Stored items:

☆ ☆ ☆ ☆

(** C7, as the code has it.  A view that returns gives one record for each
    offset.  On a valid table the strings of the text view, one after the
    other, are the payload from the first offset on (transformed when the key
    is not 0), which is the whole payload when the first offset is 0; the
    chunks of the word view, when the halved offsets rise within the words,
    are the words of the payload from the first halved offset on, and the
    words of a payload of even length give back its bytes. *)
Theorem views_count_and_cover (m : multiByteArray) (k : Z) :
  (∀ strs m', Strings m k = Returned (strs, m') →
              length strs = length (offsets m)) ∧
  (∀ chunks, U16 m = Returned chunks → length chunks = length (offsets m)) ∧
  (∀ offset rest,
     offsets m = offset :: rest → valid m →
     ∃ strs m',
       Strings m k = Returned (strs, m') ∧
       concat_strings strs
       = string_of_bytes (xor_bytes k (drop (Z.to_nat offset) (data m))) ∧
       (offset = 0 →
        concat_strings strs = string_of_bytes (xor_bytes k (data m)))) ∧
  (∀ offset rest,
     offsets m = offset :: rest →
     rising 0 (half <$> offsets m) (len (words_of_bytes (data m))) = true →
     ∃ chunks,
       U16 m = Returned chunks ∧
       concat chunks = drop (Z.to_nat (half offset)) (words_of_bytes (data m)) ∧
       (half offset = 0 → Forall is_uint8 (data m) →
        Z.even (len (data m)) = true →
        bytes_of_words (concat chunks) = data m)).
Proof.
  split; [|split; [|split]].
  - intros strs m'. destruct (rising 0 (offsets m) (len (data m))) eqn:Hm.
    + rewrite Strings_valid by done. intros [= <- _].
      by rewrite !length_fmap, records_length.
    + rewrite Strings_invalid; [done|]. unfold valid. by rewrite Hm.
  - intros chunks.
    destruct (rising 0 (half <$> offsets m) (len (words_of_bytes (data m))))
      eqn:Hm.
    + rewrite U16_rising by done. intros [= <-].
      by rewrite records_length, length_fmap.
    + unfold U16. by rewrite U16_from_not_rising.
  - intros offset rest Hoffs Hm. eexists _, _.
    split; [by apply Strings_valid|].
    assert (Hcat : concat_strings
                     (string_of_bytes
                        <$> (xor_bytes k <$> records (offsets m) (data m)))
                   = string_of_bytes
                       (xor_bytes k (drop (Z.to_nat offset) (data m)))).
    { rewrite concat_strings_records, <- records_xor_payload by done.
      rewrite (records_concat _ 0)
        by (done || by apply valid_xor_payload).
      rewrite Hoffs. simpl. f_equal.
      unfold valid in Hm. rewrite Hoffs in Hm.
      destruct (rising_next _ _ _ _ _ eq_refl Hm) as (Ho & Hto & Hn & _).
      rewrite drop_app_length'; [done|].
      rewrite length_take. unfold len in *. destruct rest; lia. }
    split; [done|]. intros ->. by rewrite Hcat.
  - intros offset rest Hoffs Hm. eexists. split; [by apply U16_rising|].
    assert (Hcat : concat (records (half <$> offsets m)
                                   (words_of_bytes (data m)))
                   = drop (Z.to_nat (half offset)) (words_of_bytes (data m))).
    { rewrite (records_concat _ 0) by done. by rewrite Hoffs. }
    split; [done|]. intros Hzero Hbytes Heven.
    rewrite Hcat, Hzero. by apply bytes_of_words_of_bytes.
Qed.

☆ ☆ ☆ ☆

TO DO: All lines from the one that holds "0) by done." to the end of the entries above must be transcribed exactly, both ends included, and no others.

WRITTEN RESPONSE:
    { rewrite (records_concat _ 0) by done. by rewrite Hoffs. }
    split; [done|]. intros Hzero Hbytes Heven.
    rewrite Hcat, Hzero. by apply bytes_of_words_of_bytes.
Qed.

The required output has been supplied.